UOB’s Global Economics & Markets Research, led by Enrico Tanuwidjaja and Sathit Talaengsatya, argues that Thailand’s latest Consumer Price Index (CPI) data confirms a cost-driven rather than demand-led inflation backdrop. They forecast headline inflation at 1.4% for 2026 and 1.2% for 2027 and expect the BOT to keep the 1-day repo rate at 1.00% through 2026 and 2027.
Cost-push inflation supports stable BOT stance
“That said, taking into account the upside risks, we maintain our estimate for headline inflation at 1.4% for 2026 and 1.2% for 2027, and our call on the BoT to keep the policy rate at 1.00% through the end of 2026 and 2027.”
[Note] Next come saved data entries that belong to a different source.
(** What the code does for every heading: the time element is looked for in
    the heading's parent. *)
Lemma heading_date_scope (heading : Tag) :
  named HEADINGS heading = true ->
  date (make_post heading) = date_text_in (parent heading).
Proof.
  intros H. unfold make_post, scope_of. simpl.
  rewrite (heading_not_article _ H). reflexivity.
Qed.

(** For a heading that is a child of the article, that parent is the article. *)
Lemma child_heading_date (article heading : Tag) :
  find HEADINGS (elem article) = Some heading ->
  parent heading = Some (elem article) ->
  article_record article = [make_post heading]
  /\ date (make_post heading) = date_text_in (Some (elem article)).
Proof.
  intros Hf Hp. unfold article_record. rewrite Hf. split; [reflexivity|].
  rewrite heading_date_scope, Hp; [reflexivity|].
  apply (find_named _ _ _ Hf).
Qed.

End ExtractorFacts.

(** [descendants] lists a tree in document order. *)
Example descendants_document_order :
  map (fun t => name_of (elem t))
      (descendants
         (soup [Elem "div" [] [Elem "h2" [] [Text "a"]; Elem "p" [] []];
                Elem "article" [] [Elem "h3" [] []]]))
  = [Some "div"; Some "h2"; None; Some "p"; Some "article"; Some "h3"].
Proof. reflexivity. Qed.

(** The two examples of the specification. *)
Example extract_article_example :
  extract (soup [Elem "article" []
                   [Elem "h2" [] [Elem "a" [("href", "/p1")] [Text "Hello"]];
                    Elem "time" [("datetime", "2024-01-05")] []]])
  = [mk_post (Some "Hello") (Some "2024-01-05") (Some "/p1")].
Proof. reflexivity. Qed.

Example extract_orphan_example :
  extract (soup [Elem "h2" [] [Text "Orphan Heading"]])
  = [mk_post (Some "Orphan Heading") None None].
Proof. reflexivity. Qed.

(** C1, as stated, fails: the article below holds its heading inside a header
    element and a time element beside that header.  A search of the article
    for a time element gives the date 2024-01-05, yet the record extracted
    has no date: the time element is looked for in the parent of the heading,
    the header. *)
Lemma nested_heading_misses_article_time :
  let time := Elem "time" [("datetime", "2024-01-05")] [] in
  let heading := Elem "h2" [] [Text "T"] in
  let header := Elem "header" [] [heading] in
  let article := Elem "article" [] [header; time] in
  let doc := soup [article] in
  find_all ["article"] doc = [mk_tag article (Some doc)]
  /\ find HEADINGS article = Some (mk_tag heading (Some header))
  /\ date_text_in (Some article) = Some "2024-01-05"
  /\ extract doc = [mk_post (Some "T") None None].
Proof. vm_compute. repeat split. Qed.
(** * Parking violation system: per-track state machine, evidence capture, report

    A shallow embedding of [park_ihlal.py] (class [ParkingViolationSystem] and
    the Streamlit script around it), and the properties of its per-vehicle
    check, its evidence capture, its reset action and its report generator.

    Modelling choices, all read off the source:
    - pixel coordinates, track ids, class ids and counters are Python / numpy
      integers: [Z];
    - [self.violation_tracker] is a dict: [gmap Z Z]; the penalized ids are a
      Python set: [gset Z]; the violation log is a list of dicts with five
      fixed keys: a list of records;
    - [st.session_state] outlives a script run, the [ParkingViolationSystem]
      instance does not: the script builds a new one at every run;
    - what the code draws on the frame or shows in the UI is an event trace;
    - the detector, [cv2.pointPolygonTest], the clock and the spreadsheet
      writer are external: they are parameters of the model. *)

From Stdlib Require Import ZArith QArith.
From stdpp Require Import base gmap strings pretty list.

Open Scope Z_scope.

(** ** Data *)

Definition point : Type := Z * Z.
Definition polygon : Type := list point.
(** [box] is [(x1, y1, x2, y2)] in pixels. *)
Definition Box : Type := Z * Z * Z * Z.
Definition color : Type := Z * Z * Z.
Lemma MapFind_add (x : FString) (v : bool) (m : list (FString * bool)) (Name : FString) :
  MapFind (MapAdd x v m) Name = if decide (FString_eq Name x) then Some v else MapFind m Name.
Proof.
  unfold MapAdd. destruct (MapContains m x) eqn:Hx.
  - destruct (decide (FString_eq Name x)) as [Hn|Hn].
    + revert Hx. induction m as [|[k w] m IH]; [done|].
      rewrite MapContains_cons. cbn [fst fmap list_fmap].
      destruct (decide (FString_eq k x)) as [Hk|Hk]; cbn [MapFind]; intros Hx.
      * rewrite decide_True; [done | by symmetry].
      * rewrite (bool_decide_eq_false_2 _ Hk) in Hx. cbn [orb] in Hx.
        rewrite decide_False; [by apply IH|].
        intros Hkn. apply Hk. by transitivity Name.
    + clear Hx. induction m as [|[k w] m IH]; [done|]. cbn [fmap list_fmap fst].
      destruct (decide (FString_eq k x)) as [Hk|Hk]; cbn [MapFind].
      * rewrite decide_False by (intros Hxn; apply Hn; by symmetry).
        rewrite decide_False.
        -- apply IH.
        -- intros Hkn. apply Hn. transitivity k; [by symmetry | done].
      * rewrite IH. done.
  - rewrite MapFind_app. cbn [MapFind].
    destruct (decide (FString_eq Name x)) as [Hn|Hn].
    + rewrite (MapFind_respects m Name x Hn), (MapFind_None _ _ Hx).
      rewrite decide_True; [done | by symmetry].
    + rewrite decide_False by (intros Hxn; apply Hn; by symmetry).
      by destruct (MapFind m Name).
Qed.

(** *** The two loops *)

(** The first loop removes exactly the current names that match no
    imported name. *)
Lemma RemoveOutdated_find (Imported Current : list FString) (m : list (FString * bool))
    (Name : FString) :
  MapFind (RemoveOutdated Imported Current m) Name =
  if Contains Current Name && negb (Contains Imported Name) then None else MapFind m Name.
Proof.
  unfold RemoveOutdated. revert m.
  induction Current as [|x Current IH]; intros m; cbn [foldl].
  - by rewrite Contains_nil.
  - rewrite IH, Contains_cons. clear IH.
    assert (MapFind (if negb (Contains Imported x) then MapRemove x m else m) Name
            = if bool_decide (FString_eq x Name) && negb (Contains Imported Name)
              then None else MapFind m Name) as ->.
    { case_bool_decide as Hx; cbn [andb].
      - rewrite (Contains_respects Imported x Name Hx).
        destruct (Contains Imported Name); cbn [negb]; [done|].
        rewrite MapFind_remove, decide_True; [done | by symmetry].
      - destruct (Contains Imported x); cbn [negb]; [done|].
        rewrite MapFind_remove, decide_False; [done|]. intros Hn. apply Hx. by symmetry. }
    by destruct (Contains Current Name), (bool_decide (FString_eq x Name)),
      (Contains Imported Name).
Qed.

(** The imported spelling that gives an added name its value: the last
    imported name matching it. *)
Local Abbreviation LastImported Imported Name :=
  (last (filter (λ imported_name, FString_eq imported_name Name) Imported)).

(** The second loop adds exactly the imported names that match no current
    name. *)
Lemma AddNew_find (db : UArticyDatabase) (Imported Current : list FString)
    (m : list (FString * bool)) (Name : FString) :
  MapFind (AddNew IsPackageDefaultPackage db Imported Current m) Name =
  if Contains Current Name then MapFind m Name
  else match LastImported Imported Name with
       | Some Spelling => Some (IsPackageDefaultPackage db Spelling)
       | None => MapFind m Name
       end.
Proof.
  unfold AddNew. revert m.
  induction Imported as [|x Imported IH]; intros m; cbn [foldl].
  - by destruct (Contains Current Name).
  - rewrite IH. clear IH. destruct (decide (FString_eq x Name)) as [Hx|Hx].
    + rewrite filter_cons_True by done.
      rewrite (Contains_respects Current x Name Hx).
      destruct (Contains Current Name); cbn [negb]; [done|].
      rewrite last_cons. destruct (last _); [done|].
      rewrite MapFind_add, decide_True; [done | by symmetry].
    + rewrite filter_cons_False by done.
      assert (MapFind (if negb (Contains Current x)
                       then MapAdd x (IsPackageDefaultPackage db x) m else m) Name
              = MapFind m Name) as ->; [|done].
      destruct (Contains Current x); cbn [negb]; [done|].
      rewrite MapFind_add, decide_False; [done|]. intros Hn. apply Hx. by symmetry.
Qed.

Lemma LastImported_Contains (Imported : list FString) (Name : FString) :
  match LastImported Imported Name with
  | Some Spelling =>
      Spelling ∈ Imported ∧ FString_eq Spelling Name ∧ Contains Imported Name = true
  | None => Contains Imported Name = false
  end.
Proof.
  destruct (last _) as [Spelling|] eqn:Hlast.
  - apply last_Some_elem_of, list_elem_of_filter in Hlast as [Hmatch Hin].
    split; [done|]. split; [done|].
    apply bool_decide_eq_true_2, Exists_exists. by exists Spelling.
  - apply last_None in Hlast. apply bool_decide_eq_false_2.
    intros (x & Hin & Hx)%Exists_exists.
    assert (x ∈ filter (λ n, FString_eq n Name) Imported) as Hf
      by (by apply list_elem_of_filter).
    rewrite Hlast in Hf. by apply elem_of_nil in Hf.
Qed.

(** [ApplyPreviousSettings] is [const]: it writes to the database only. *)
Lemma ApplyPreviousSettings_step_settings (acc : UArticyDatabase * World) (Name : FString) :
  PackageLoadSettings (ApplyPreviousSettings_step ChangePackageDefault acc Name).2
  = PackageLoadSettings acc.2.
Proof.
  destruct acc as [db w]. unfold ApplyPreviousSettings_step.
  by destruct (MapFind (GetDefaultSettings w) Name).
Qed.

Lemma ApplyPreviousSettings_settings (w : World) :
  PackageLoadSettings (ApplyPreviousSettings w) = PackageLoadSettings w.
Proof.
  unfold PluginSettings.ApplyPreviousSettings.
  destruct (GetMutableOriginal w) as [db|]; [|done].
  assert (∀ names acc,
    PackageLoadSettings (foldl (ApplyPreviousSettings_step ChangePackageDefault) acc names).2
    = PackageLoadSettings acc.2) as Hfold.
  { induction names as [|n names IH]; intros acc; [done|].
    cbn [foldl]. rewrite IH. apply ApplyPreviousSettings_step_settings. }
  specialize (Hfold (GetImportedPackageNames db) (db, w)).
  destruct (foldl _ _ _) as [db' w']. exact Hfold.
Qed.

(** The settings map after the two loops of [UpdatePackageSettings]. *)
Local Abbreviation Looped w db :=
  (AddNew IsPackageDefaultPackage db (GetImportedPackageNames db)
     (GenerateKeyArray (PackageLoadSettings w))
     (RemoveOutdated (GetImportedPackageNames db)
        (GenerateKeyArray (PackageLoadSettings w)) (PackageLoadSettings w))).

Lemma UpdatePackageSettings_settings (w : World) (db : UArticyDatabase) :
  GetMutableOriginal w = Some db →
  PackageLoadSettings (UpdatePackageSettings w) = Looped w db.
Proof.
  intros Hdb. unfold PluginSettings.UpdatePackageSettings. rewrite Hdb.
  by rewrite ApplyPreviousSettings_settings.
Qed.

(** What [UpdatePackageSettings] leaves under each name. *)
Lemma UpdatePackageSettings_find (w : World) (db : UArticyDatabase) (Name : FString) :
  GetMutableOriginal w = Some db →
  MapFind (PackageLoadSettings (UpdatePackageSettings w)) Name =
  if MapContains (PackageLoadSettings w) Name
  then (if Contains (GetImportedPackageNames db) Name
        then MapFind (PackageLoadSettings w) Name else None)
  else match LastImported (GetImportedPackageNames db) Name with
       | Some Spelling => Some (IsPackageDefaultPackage db Spelling)
       | None => None
       end.
Proof.
  intros Hdb. rewrite (UpdatePackageSettings_settings _ _ Hdb).
  rewrite AddNew_find, RemoveOutdated_find, Contains_keys.
  destruct (MapContains (PackageLoadSettings w) Name) eqn:Hkey.
  - cbn [andb]. by destruct (Contains (GetImportedPackageNames db) Name).
  - cbn [andb]. by rewrite (MapFind_None _ _ Hkey).
Qed.

Lemma UpdatePackageSettings_contains (w : World) (db : UArticyDatabase) (Name : FString) :
  GetMutableOriginal w = Some db →
  MapContains (PackageLoadSettings (UpdatePackageSettings w)) Name
  = Contains (GetImportedPackageNames db) Name.
Proof.
  intros Hdb. rewrite MapContains_Find, (UpdatePackageSettings_find _ _ _ Hdb).
  pose proof (LastImported_Contains (GetImportedPackageNames db) Name) as Hlast.
  destruct (MapContains (PackageLoadSettings w) Name) eqn:Hkey.
  - destruct (Contains (GetImportedPackageNames db) Name).
    + apply bool_decide_eq_true_2. by apply MapFind_Some.
    + apply bool_decide_eq_false_2. by intros [? ?].
  - destruct (last _) as [Spelling|].
    + destruct Hlast as (_ & _ & ->). apply bool_decide_eq_true_2. eauto.
    + rewrite Hlast. apply bool_decide_eq_false_2. by intros [? ?].
Qed.

(** *** Entries, with their spelling *)

Lemma elem_of_RemoveOutdated (Imported Current : list FString) (m : list (FString * bool))
    (p : FString * bool) :
  p ∈ m → Contains Imported p.1 = true → p ∈ RemoveOutdated Imported Current m.
Proof.
  unfold RemoveOutdated. revert m.
  induction Current as [|x Current IH]; intros m Hin Himported; [done|].
  cbn [foldl]. apply IH; [|done].
  destruct (Contains Imported x) eqn:Hx; cbn [negb]; [done|].
  unfold MapRemove. apply list_elem_of_filter. split; [|done].
  intros Hpx. rewrite (Contains_respects Imported p.1 x Hpx) in Himported. congruence.
Qed.

Lemma RemoveOutdated_subset (Imported Current : list FString) (m : list (FString * bool))
    (p : FString * bool) :
  p ∈ RemoveOutdated Imported Current m → p ∈ m.
Proof.
  unfold RemoveOutdated. revert m.
  induction Current as [|x Current IH]; intros m Hin; [done|].
  cbn [foldl] in Hin. apply IH in Hin.
  destruct (negb (Contains Imported x)); [|done].
  unfold MapRemove in Hin. by apply list_elem_of_filter in Hin as [_ ?].
Qed.

Lemma elem_of_MapAdd (x : FString) (v : bool) (m : list (FString * bool))
    (p : FString * bool) :
  p ∈ MapAdd x v m → p ∈ m ∨ p = (x, v).
Proof.
  unfold MapAdd. destruct (MapContains m x).
  - intros (q & -> & Hq)%list_elem_of_fmap. case_decide; [by right | by left].
  - intros [?|Hnew]%elem_of_app; [by left|].
    apply list_elem_of_singleton in Hnew as ->. by right.
Qed.

Lemma MapAdd_keeps (x : FString) (v : bool) (m : list (FString * bool))
    (p : FString * bool) :
  p ∈ m → ¬ FString_eq p.1 x → p ∈ MapAdd x v m.
Proof.
  intros Hin Hne. unfold MapAdd. destruct (MapContains m x).
  - apply list_elem_of_fmap. exists p. split; [|done]. by rewrite decide_False.
  - apply elem_of_app. by left.
Qed.

Lemma elem_of_AddNew (db : UArticyDatabase) (Imported Current : list FString)
    (m : list (FString * bool)) (p : FString * bool) :
  p ∈ AddNew IsPackageDefaultPackage db Imported Current m →
  p ∈ m ∨ (p.1 ∈ Imported ∧ p.2 = IsPackageDefaultPackage db p.1).
Proof.
  unfold AddNew. revert m.
  induction Imported as [|x Imported IH]; intros m Hin; [by left|].
  cbn [foldl] in Hin. apply IH in Hin as [Hin|[Hin Hv]].
  - destruct (negb (Contains Current x)); [|by left].
    apply elem_of_MapAdd in Hin as [?|Hnew]; [by left|]. subst p.
    right. split; [by left | done].
  - right. split; [by right | done].
Qed.

Lemma AddNew_keeps (db : UArticyDatabase) (Imported Current : list FString)
    (m : list (FString * bool)) (p : FString * bool) :
  p ∈ m → Contains Current p.1 = true →
  p ∈ AddNew IsPackageDefaultPackage db Imported Current m.
Proof.
  unfold AddNew. revert m.
  induction Imported as [|x Imported IH]; intros m Hin Hcurrent; [done|].
  cbn [foldl]. apply IH; [|done].
  destruct (Contains Current x) eqn:Hx; cbn [negb]; [done|].
  apply MapAdd_keeps; [done|]. intros Hpx.
  rewrite (Contains_respects Current p.1 x Hpx) in Hcurrent. congruence.
Qed.



End UpdatePackageSettings_properties.


(** On the example: [Prologue] is dropped, [Chapter1] keeps the user's
    choice, [Chapter2] arrives with the database's flag. *)
Example UpdatePackageSettings_example :
  PluginSettings.PackageLoadSettings
    (PluginSettings.UpdatePackageSettings
       PluginSettings.PackageNames PluginSettings.PackageIsDefault
       PluginSettings.PackageSetDefault PluginSettings.ExampleWorld)
  = [("Chapter1", false); ("Chapter2", false)].
Proof. vm_compute. reflexivity. Qed.

(** ** The editor module *)

Section EditorModule_properties.

Import EditorModule.

Lemma EngineCalls_call (c : EngineCall) (w : Editor) :
  EngineCalls (call c w) = EngineCalls w ++ [c].
Proof. reflexivity. Qed.

Lemma DirectoryWatchers_call (c : EngineCall) (w : Editor) :
  DirectoryWatchers (call c w) = DirectoryWatchers w.
Proof. reflexivity. Qed.

(** Every call of [StartupModule] only adds to the call log; [trace] is
    what it adds. *)
Lemma StartupModule_calls (env : Env) (w : Editor) :
  ∃ trace, EngineCalls (StartupModule env w) = EngineCalls w ++ trace ∧
           trace = EngineCalls (StartupModule env FreshEditor).
Proof.
  eexists. split; [|reflexivity].
  unfold StartupModule, RegisterToolTabs, RegisterArticyToolbar, RegisterPluginCommands,
    RegisterPluginSettings, RegisterGraphPinFactory, RegisterDetailCustomizations,
    RegisterDefaultArticyIdPropertyWidgetExtensions, RegisterConsoleCommands,
    RegisterAssetTypeActions.
  destruct (PLATFORM_WINDOWS env), (SettingsModuleLoaded env),
    (5 <=? ENGINE_MAJOR_VERSION env)%Z;
    rewrite !EngineCalls_call, <- !app_assoc; reflexivity.
Qed.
“The authorities’ formal 2026 inflation forecast remains at 1.5%-2.5%, with a 2.0% midpoint, based on Dubai crude at USD75-85/bbl, USD/THB at 32.5-33.5, and GDP growth at 1.5%-2.5%; its latest end-May slide path put the 2026 average at 2.32% The BoT’s official view is more aggressive on this: It expects headline CPI to be 2.9% in 2026 or 3.0% after including government measures, before falling to 1.4% in 2027 as the energy shock and base effects fade.”
“The CPI reinforces our view – not challenges – that Thailand is absorbing negative terms of trade shocks rather than entering a domestic overheating cycle. We maintain our headline CPI forecasts at 1.4% in 2026 and 1.2% in 2027, while supporting the 2H2026 fiscal year on energy costs, low base of last year, wage-setting, services prices and FX pass-through. Let’s monitor the incentives.”
“This difference matters for policy. It supports our call that the BOT keep the policy rate at 1.00% until 2026-27: rate increases will do little to reduce oil, freight, or food-input costs, while another broad-based cut will be hard to justify when headline inflation is near the upper end of the target range. The BOT can credibly look at shocks only as long as “That medium-term inflation expectations remain stable and that second-round effects are not widespread across wages, services prices, and FX pass-through.”
“The authorities’ formal 2026 inflation forecast remains at 1.5%-2.5% with a 2.0% midpoint, based on Dubai crude USD75-85/bbl, USD/THB 32.5-33.5 and GDP growth of 1.5%-2.5%; its latest end-May slide path puts the 2026 average at 2.32%.”
(This article was created with the help of an artificial intelligence tool and reviewed by an editor.)